■ What the task requires
Find and copy every line in the records that includes the string "isDatetime".
□ □ □
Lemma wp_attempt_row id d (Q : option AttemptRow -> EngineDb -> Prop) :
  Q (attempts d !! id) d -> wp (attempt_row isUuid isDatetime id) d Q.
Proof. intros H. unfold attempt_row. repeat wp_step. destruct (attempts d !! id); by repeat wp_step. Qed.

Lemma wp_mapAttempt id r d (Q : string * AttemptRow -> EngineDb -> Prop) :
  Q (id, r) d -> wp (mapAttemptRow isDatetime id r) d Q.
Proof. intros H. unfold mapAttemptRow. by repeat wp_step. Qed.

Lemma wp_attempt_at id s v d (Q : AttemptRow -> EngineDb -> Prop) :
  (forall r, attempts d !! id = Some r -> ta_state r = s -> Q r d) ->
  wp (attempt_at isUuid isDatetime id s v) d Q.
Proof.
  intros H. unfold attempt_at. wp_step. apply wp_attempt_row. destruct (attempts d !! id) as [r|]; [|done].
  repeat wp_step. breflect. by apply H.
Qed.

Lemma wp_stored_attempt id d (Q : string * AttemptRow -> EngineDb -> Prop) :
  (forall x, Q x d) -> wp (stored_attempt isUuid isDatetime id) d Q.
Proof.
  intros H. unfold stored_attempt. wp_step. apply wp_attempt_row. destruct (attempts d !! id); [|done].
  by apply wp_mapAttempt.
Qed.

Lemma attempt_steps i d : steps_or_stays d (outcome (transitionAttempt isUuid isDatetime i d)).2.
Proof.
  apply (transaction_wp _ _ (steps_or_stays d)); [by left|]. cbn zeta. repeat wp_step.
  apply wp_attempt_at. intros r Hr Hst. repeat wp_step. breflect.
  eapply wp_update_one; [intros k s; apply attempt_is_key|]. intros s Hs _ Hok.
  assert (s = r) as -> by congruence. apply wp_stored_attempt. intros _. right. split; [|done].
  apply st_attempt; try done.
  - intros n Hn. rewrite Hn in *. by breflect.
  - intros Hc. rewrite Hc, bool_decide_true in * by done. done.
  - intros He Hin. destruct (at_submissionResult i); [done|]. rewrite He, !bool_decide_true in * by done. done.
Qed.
□ □ □
■ Solution for this problem
  Q (attempts d !! id) d -> wp (attempt_row isUuid isDatetime id) d Q.
  Q (id, r) d -> wp (mapAttemptRow isDatetime id r) d Q.
  wp (attempt_at isUuid isDatetime id s v) d Q.
  (forall x, Q x d) -> wp (stored_attempt isUuid isDatetime id) d Q.
Lemma attempt_steps i d : steps_or_stays d (outcome (transitionAttempt isUuid isDatetime i d)).2.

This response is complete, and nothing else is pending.